Data items:
-- Opening Marker --
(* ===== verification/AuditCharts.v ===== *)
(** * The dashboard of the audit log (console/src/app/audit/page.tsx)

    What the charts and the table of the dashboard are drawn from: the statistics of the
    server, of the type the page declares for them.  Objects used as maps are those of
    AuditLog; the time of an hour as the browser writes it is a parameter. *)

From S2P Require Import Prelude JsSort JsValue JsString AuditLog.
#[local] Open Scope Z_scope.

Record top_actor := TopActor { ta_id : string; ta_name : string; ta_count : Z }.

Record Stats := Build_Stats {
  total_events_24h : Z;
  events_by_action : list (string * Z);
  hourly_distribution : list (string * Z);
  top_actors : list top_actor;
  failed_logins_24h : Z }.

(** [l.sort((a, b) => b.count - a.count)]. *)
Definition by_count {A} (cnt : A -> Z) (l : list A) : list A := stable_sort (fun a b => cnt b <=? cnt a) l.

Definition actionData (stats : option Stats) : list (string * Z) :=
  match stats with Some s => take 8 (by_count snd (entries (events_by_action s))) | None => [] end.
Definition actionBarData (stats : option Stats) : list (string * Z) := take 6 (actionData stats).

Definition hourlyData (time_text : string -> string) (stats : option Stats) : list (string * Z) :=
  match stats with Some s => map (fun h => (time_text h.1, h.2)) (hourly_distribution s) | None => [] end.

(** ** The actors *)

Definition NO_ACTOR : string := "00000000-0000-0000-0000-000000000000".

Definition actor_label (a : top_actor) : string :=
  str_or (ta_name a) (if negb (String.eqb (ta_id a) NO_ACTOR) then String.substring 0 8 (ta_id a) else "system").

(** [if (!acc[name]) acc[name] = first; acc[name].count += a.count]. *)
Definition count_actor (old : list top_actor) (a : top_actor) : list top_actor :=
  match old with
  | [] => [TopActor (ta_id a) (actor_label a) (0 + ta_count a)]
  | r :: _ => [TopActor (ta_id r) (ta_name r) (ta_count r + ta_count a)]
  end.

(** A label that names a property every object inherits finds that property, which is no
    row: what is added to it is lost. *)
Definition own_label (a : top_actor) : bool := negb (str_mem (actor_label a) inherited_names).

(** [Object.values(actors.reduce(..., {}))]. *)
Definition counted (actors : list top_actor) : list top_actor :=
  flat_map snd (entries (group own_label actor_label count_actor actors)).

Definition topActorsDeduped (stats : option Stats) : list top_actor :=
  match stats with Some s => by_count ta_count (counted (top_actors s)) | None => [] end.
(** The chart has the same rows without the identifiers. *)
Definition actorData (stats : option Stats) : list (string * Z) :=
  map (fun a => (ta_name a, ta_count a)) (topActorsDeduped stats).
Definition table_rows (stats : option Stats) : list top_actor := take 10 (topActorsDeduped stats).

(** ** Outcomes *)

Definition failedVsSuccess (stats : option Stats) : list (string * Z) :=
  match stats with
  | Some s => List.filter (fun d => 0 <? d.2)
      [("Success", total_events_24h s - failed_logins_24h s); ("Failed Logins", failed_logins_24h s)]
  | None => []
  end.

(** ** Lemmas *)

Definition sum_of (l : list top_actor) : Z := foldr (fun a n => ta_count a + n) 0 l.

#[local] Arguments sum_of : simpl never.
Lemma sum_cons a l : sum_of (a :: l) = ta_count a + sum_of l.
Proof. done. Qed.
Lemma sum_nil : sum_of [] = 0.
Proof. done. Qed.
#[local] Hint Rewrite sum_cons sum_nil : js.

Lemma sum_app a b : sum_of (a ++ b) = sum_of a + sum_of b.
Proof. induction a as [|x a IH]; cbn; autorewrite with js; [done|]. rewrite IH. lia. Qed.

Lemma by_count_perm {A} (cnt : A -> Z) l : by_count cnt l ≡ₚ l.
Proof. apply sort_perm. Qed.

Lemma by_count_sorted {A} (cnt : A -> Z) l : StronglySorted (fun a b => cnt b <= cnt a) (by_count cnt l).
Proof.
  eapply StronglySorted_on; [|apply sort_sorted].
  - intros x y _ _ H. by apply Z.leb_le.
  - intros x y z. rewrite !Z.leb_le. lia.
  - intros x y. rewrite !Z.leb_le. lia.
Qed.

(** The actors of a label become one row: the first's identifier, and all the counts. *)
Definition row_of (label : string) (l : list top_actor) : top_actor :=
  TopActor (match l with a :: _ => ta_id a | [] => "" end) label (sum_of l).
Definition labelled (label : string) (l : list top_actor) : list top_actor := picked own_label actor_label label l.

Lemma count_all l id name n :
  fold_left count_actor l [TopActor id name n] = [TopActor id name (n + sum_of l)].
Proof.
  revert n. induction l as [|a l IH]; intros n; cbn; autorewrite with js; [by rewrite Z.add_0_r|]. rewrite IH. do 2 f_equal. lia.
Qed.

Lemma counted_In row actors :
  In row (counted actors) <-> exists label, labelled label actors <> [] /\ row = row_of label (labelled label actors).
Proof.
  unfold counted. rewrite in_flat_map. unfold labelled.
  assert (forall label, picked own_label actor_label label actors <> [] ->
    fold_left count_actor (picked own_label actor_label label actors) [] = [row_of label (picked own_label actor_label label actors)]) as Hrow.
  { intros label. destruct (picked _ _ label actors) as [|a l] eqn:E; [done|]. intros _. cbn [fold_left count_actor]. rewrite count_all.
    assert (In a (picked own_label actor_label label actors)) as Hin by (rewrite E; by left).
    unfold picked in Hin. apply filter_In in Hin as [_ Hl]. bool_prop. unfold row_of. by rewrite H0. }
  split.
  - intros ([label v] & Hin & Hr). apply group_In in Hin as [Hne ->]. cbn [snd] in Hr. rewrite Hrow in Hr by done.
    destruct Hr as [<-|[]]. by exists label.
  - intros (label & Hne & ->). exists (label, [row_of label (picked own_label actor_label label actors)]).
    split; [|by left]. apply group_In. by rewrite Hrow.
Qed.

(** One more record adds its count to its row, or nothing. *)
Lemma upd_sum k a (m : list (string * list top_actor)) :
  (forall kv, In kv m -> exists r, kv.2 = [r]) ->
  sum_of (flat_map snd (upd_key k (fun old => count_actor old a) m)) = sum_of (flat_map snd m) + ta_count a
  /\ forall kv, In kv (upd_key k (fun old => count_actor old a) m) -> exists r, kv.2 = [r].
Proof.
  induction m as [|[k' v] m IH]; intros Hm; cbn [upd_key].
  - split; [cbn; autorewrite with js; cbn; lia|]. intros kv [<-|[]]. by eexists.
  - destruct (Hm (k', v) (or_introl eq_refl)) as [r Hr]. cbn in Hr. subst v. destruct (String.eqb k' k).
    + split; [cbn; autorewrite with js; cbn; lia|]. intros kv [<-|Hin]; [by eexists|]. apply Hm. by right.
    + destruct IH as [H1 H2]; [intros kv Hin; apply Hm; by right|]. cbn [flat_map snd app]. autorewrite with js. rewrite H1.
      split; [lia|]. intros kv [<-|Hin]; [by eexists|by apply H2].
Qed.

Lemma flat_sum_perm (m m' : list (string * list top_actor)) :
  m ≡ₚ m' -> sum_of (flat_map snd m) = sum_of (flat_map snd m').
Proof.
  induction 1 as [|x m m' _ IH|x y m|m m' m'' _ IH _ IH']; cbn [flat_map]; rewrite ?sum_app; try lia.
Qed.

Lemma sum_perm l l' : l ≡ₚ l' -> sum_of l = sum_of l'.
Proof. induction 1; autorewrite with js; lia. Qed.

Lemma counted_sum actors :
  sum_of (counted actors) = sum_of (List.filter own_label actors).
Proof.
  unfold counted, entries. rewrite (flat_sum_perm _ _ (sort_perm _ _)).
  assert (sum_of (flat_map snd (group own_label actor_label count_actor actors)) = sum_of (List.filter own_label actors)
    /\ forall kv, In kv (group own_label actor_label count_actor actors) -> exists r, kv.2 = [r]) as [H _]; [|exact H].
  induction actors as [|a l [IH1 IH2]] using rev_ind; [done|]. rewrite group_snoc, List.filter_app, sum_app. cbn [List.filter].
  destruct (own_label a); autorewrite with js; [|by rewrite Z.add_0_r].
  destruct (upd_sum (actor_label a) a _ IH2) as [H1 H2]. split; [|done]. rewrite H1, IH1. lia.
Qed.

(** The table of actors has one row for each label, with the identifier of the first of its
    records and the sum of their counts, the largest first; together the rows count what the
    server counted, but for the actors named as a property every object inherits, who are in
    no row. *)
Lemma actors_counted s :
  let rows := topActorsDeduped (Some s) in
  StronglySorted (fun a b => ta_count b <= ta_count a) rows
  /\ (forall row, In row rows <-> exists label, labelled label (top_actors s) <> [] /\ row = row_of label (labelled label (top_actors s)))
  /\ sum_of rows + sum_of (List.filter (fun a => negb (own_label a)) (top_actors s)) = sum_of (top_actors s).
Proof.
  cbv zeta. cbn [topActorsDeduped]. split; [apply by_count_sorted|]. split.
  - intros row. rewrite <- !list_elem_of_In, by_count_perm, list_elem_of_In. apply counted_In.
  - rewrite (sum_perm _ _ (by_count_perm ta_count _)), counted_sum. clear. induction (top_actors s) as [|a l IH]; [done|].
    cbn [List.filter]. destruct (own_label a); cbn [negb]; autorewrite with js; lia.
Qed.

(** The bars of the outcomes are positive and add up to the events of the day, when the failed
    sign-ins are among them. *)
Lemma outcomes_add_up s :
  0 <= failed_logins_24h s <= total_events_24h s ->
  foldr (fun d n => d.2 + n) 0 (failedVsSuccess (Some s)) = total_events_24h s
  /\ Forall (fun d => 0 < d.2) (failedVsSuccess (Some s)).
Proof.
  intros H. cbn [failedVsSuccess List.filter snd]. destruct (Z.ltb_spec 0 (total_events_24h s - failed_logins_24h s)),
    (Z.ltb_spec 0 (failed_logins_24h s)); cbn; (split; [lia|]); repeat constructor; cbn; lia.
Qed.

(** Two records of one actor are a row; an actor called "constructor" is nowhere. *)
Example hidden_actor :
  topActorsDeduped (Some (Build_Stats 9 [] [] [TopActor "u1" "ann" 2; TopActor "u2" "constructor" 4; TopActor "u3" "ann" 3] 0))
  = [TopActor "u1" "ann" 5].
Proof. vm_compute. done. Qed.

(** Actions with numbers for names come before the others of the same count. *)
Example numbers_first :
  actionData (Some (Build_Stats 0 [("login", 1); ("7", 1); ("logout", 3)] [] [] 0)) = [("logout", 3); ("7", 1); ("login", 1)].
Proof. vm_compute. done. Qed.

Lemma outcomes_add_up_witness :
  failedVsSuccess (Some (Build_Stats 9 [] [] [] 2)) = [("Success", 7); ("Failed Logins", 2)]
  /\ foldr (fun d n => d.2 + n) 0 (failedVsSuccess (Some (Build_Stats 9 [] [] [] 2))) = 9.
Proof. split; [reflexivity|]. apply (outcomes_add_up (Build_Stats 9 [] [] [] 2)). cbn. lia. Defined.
-- Closing Marker --
Exact duplication is required for the lines above, from the line that contains "Definition count_actor (old" to the line that contains "Definition topActorsDeduped (stats", inclusive; omit all others.

• RESPONSE TO THIS EXERCISE
Definition count_actor (old : list top_actor) (a : top_actor) : list top_actor :=
  match old with
  | [] => [TopActor (ta_id a) (actor_label a) (0 + ta_count a)]
  | r :: _ => [TopActor (ta_id r) (ta_name r) (ta_count r + ta_count a)]
  end.

(** A label that names a property every object inherits finds that property, which is no
    row: what is added to it is lost. *)
Definition own_label (a : top_actor) : bool := negb (str_mem (actor_label a) inherited_names).

(** [Object.values(actors.reduce(..., {}))]. *)
Definition counted (actors : list top_actor) : list top_actor :=
  flat_map snd (entries (group own_label actor_label count_actor actors)).

Definition topActorsDeduped (stats : option Stats) : list top_actor :=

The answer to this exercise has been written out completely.